TASK TO CARRY OUT:
Wherever "PageTables" appears in the records below, copy the line that holds it.

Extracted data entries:
^^^^^^^^

(* ===== verification/Scheduler.v ===== *)
(** * Scheduler: tasks, context switches and user address spaces

    tasks/scheduler.rs.  The state is the task list, the stack slab, the frames
    and page tables it works on, the memory the direct map shows, and the
    processor registers the code reads and writes.  [schedule] is the naked
    interrupt entry, as instructions of Asm.v around [schedule_inner].

    Page tables are reached through the x86_64 crate: [PageTables] is the table
    entries the code inspects directly, and [Mapper] at [PM * Z] the
    [OffsetPageTable] on the table of a given level-4 frame.  [kernel_l4] is the
    frame of the kernel's own table ([PAGE_TABLE]) and [hddm] the offset of the
    direct map. *)

From stdpp Require Import functions.
From S2P Require Import Prelude X86 FrameSource PageAlloc KernelSlab Asm.

(** Entries of page tables: [entry.flags().contains(PRESENT)], [entry.frame()],
    [PageTable::zero] and the copy of one entry. *)
Class PageTables (PM : Type) := {
  pte_present : PM → Z → nat → bool;
  pte_frame : PM → Z → nat → option Z;
  zero_table : Z → PM → PM;
  copy_entry : Z → Z → nat → PM → PM;
}.

Record TaskRegisters := mkTaskRegisters {
  tr_r15 : Z; tr_r14 : Z; tr_r13 : Z; tr_r12 : Z; tr_r11 : Z; tr_r10 : Z; tr_r9 : Z; tr_r8 : Z;
  tr_rbp : Z; tr_rdi : Z; tr_rsi : Z; tr_rdx : Z; tr_rcx : Z; tr_rbx : Z; tr_rax : Z;
  tr_interrupt_rip : Z; tr_interrupt_cs : Z; tr_interrupt_rflags : Z; tr_interrupt_rsp : Z;
  tr_interrupt_ss : Z;
}.

Inductive WaitReason : Type := Interrupt (vector : Z).
Inductive TaskState : Type := Ready | Running | Terminated | Waiting (reason : WaitReason).
Inductive TaskType : Type := Kernel (stack_start : option Z) | User (info : UserInfo).

Record ProcessControlBlock := mkProcessControlBlock {
  pcb_task_type : TaskType;
  pcb_regs : TaskRegisters;
  pcb_state : TaskState;
  pcb_cr3 : Z;
}.

Definition set_state (s : TaskState) (t : ProcessControlBlock) : ProcessControlBlock :=
  mkProcessControlBlock t.(pcb_task_type) t.(pcb_regs) s t.(pcb_cr3).
Definition set_regs (r : TaskRegisters) (t : ProcessControlBlock) : ProcessControlBlock :=
  mkProcessControlBlock t.(pcb_task_type) r t.(pcb_state) t.(pcb_cr3).

Inductive StackGrowthError : Type := StackOverflow | StackUnderflow | NotUserTask | Other.

(** The errors [ucreate_task] boxes. *)
Inductive UcreateError : Type :=
  | EntryPointNotUser
  | NoCodeFrame
  | CodeMapFailed (e : MapToError)
  | StackFailed (e : StackAllocError).

(** Segment indices of gdt.rs. *)
Definition USER_CODE_SEGMENT_INDEX : Z := 3.
Definition USER_DATA_SEGMENT_INDEX : Z := 4.

(** The processor state the code uses: [CR3], [CS], [SS], [RFLAGS], the kernel
    stack in the TSS and the stack of the system call entry. *)
Record cpu := mkCpu {
  cpu_cr3 : Z; cpu_cs : Z; cpu_ss : Z; cpu_rflags : Z; cpu_rsp0 : Z; cpu_syscall_stack : Z;
}.

Record system (PM FA : Type) := mkKernel {
  k_tasks : list ProcessControlBlock;
  k_slab : KernelSlabAlloc;
  k_pm : PM;
  k_fa : FA;
  k_ram : Z → Z;
  k_cpu : cpu;
}.
Arguments mkKernel {PM FA} _ _ _ _ _ _.
Arguments k_tasks {PM FA} _.
Arguments k_slab {PM FA} _.
Arguments k_pm {PM FA} _.
Arguments k_fa {PM FA} _.
Arguments k_ram {PM FA} _.
Arguments k_cpu {PM FA} _.

Definition set_tasks {PM FA} (ts : list ProcessControlBlock) (k : system PM FA) : system PM FA :=
  mkKernel ts k.(k_slab) k.(k_pm) k.(k_fa) k.(k_ram) k.(k_cpu).

(** Set the kernel stack for interrupts (gdt.rs) and for system calls (syscall.rs). *)
Definition set_kernel_stack (stack_top : Z) (c : cpu) : cpu :=
  mkCpu c.(cpu_cr3) c.(cpu_cs) c.(cpu_ss) c.(cpu_rflags) stack_top c.(cpu_syscall_stack).
Definition set_syscall_stack (stack_bottom : Z) (c : cpu) : cpu :=
  mkCpu c.(cpu_cr3) c.(cpu_cs) c.(cpu_ss) c.(cpu_rflags) c.(cpu_rsp0) stack_bottom.
Definition set_cr3 (cr3 : Z) (c : cpu) : cpu :=
  mkCpu cr3 c.(cpu_cs) c.(cpu_ss) c.(cpu_rflags) c.(cpu_rsp0) c.(cpu_syscall_stack).

(** A register frame with the general registers cleared. *)
Definition zeroed_regs (rip cs rflags rsp ss : Z) : TaskRegisters :=
  mkTaskRegisters 0 0 0 0 0 0 0 0 0 0 0 0 0 0 0 rip cs rflags rsp ss.

Section Scheduler.
Context `{Addresses} {PM FA : Type} `{PageTables PM, Mapper (PM * Z), FrameSource FA}.
Context (kernel_l4 hddm : Z).
Abbreviation kernel := (system PM FA).

Definition kinit_multitasking (k : kernel) : kernel :=
  let c := k.(k_cpu) in
  let current_regs := zeroed_regs 0 c.(cpu_cs) c.(cpu_rflags) 0 c.(cpu_ss) in
  let current_task := mkProcessControlBlock (Kernel None) current_regs Running c.(cpu_cr3) in
  set_tasks (current_task :: k.(k_tasks)) k.

Definition kcreate_task (task_ptr : Z) (k : kernel) : exec kernel :=
  '(r, slab, (pm, _), fa) ← get_stack k.(k_slab) (k.(k_pm), kernel_l4) k.(k_fa);
  match r with
  | Err _ => Panic
  | Ok stack_start =>
      let c := k.(k_cpu) in
      let task := mkProcessControlBlock (Kernel (Some stack_start))
        (zeroed_regs task_ptr c.(cpu_cs) (Z.lor c.(cpu_rflags) 0x200) stack_start c.(cpu_ss))
        Ready c.(cpu_cr3) in
      mret (mkKernel (k.(k_tasks) ++ [task]) slab pm fa k.(k_ram) c)
  end.

(** The address the direct map shows a frame at. *)
Definition frame_virt (frame : Z) : exec Z :=
  a ← add_chk 64 frame hddm;
  VirtAddr_new a.

(** The loop over entries of a table: [descend] into the child, then free it. *)
Fixpoint visit_entries (pm : PM) (table_frame : Z) (descend : Z → FA → exec FA) (entries : list nat)
    (fa : FA) : exec FA :=
  match entries with
  | [] => mret fa
  | i :: entries =>
      if pte_present pm table_frame i then
        child_frame ← unwrap (pte_frame pm table_frame i);
        fa ← descend child_frame fa;
        fa ← fs_deallocate_frame child_frame fa;
        visit_entries pm table_frame descend entries fa
      else visit_entries pm table_frame descend entries fa
  end.

Fixpoint deallocate_user_page_table_recursive (pm : PM) (level : nat) (table_frame : Z) (fa : FA)
    {struct level} : exec FA :=
  _ ← frame_virt table_frame;
  visit_entries pm table_frame
    (λ child_frame fa,
      match level with
      | S ((S _) as below) => deallocate_user_page_table_recursive pm below child_frame fa
      | _ => mret fa
      end) (seq 0 256) fa.

Definition create_user_page_table (cr3 : Z) (pm : PM) (fa : FA) : exec (Z * PM * FA) :=
  '(r, fa) ← fs_allocate_frame fa;
  new_l4_frame ← unwrap r;
  _ ← frame_virt new_l4_frame;
  let pm := zero_table new_l4_frame pm in
  _ ← frame_virt cr3;
  mret (new_l4_frame, foldl (λ pm i, copy_entry new_l4_frame cr3 i pm) pm (seq 256 256), fa).

(** The loop of [ucreate_task] that maps and fills the code pages. *)
Fixpoint load_code (user_cr3 : Z) (code_data : list Z) (pages : list Z) (code_offset : nat)
    (pm : PM) (fa : FA) (ram : Z → Z) : exec (result unit UcreateError * PM * FA * (Z → Z)) :=
  match pages with
  | [] => mret (Ok (), pm, fa, ram)
  | page :: pages =>
      '(r, fa) ← fs_allocate_frame fa;
      match r with
      | None => mret (Err NoCodeFrame, pm, fa, ram)
      | Some frame =>
          '(r, (pm, _), fa) ← map_to fs_allocate_frame page frame
                                [PRESENT; USER_ACCESSIBLE; WRITABLE] (pm, user_cr3) fa;
          match r with
          | Err e => mret (Err (CodeMapFailed e), pm, fa, ram)
          | Ok _ =>
              dst ← frame_virt frame;
              rest ← sub_chk (Z.of_nat (length code_data)) (Z.of_nat code_offset);
              let bytes_to_copy := Z.to_nat (Z.min 4096 rest) in
              let ram := copy_bytes ram dst (take bytes_to_copy (drop code_offset code_data)) in
              load_code user_cr3 code_data pages (code_offset + bytes_to_copy) pm fa ram
          end
      end
  end.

^^^^^^^^

ANSWER BELOW:
    Page tables are reached through the x86_64 crate: [PageTables] is the table
Class PageTables (PM : Type) := {
Context `{Addresses} {PM FA : Type} `{PageTables PM, Mapper (PM * Z), FrameSource FA}.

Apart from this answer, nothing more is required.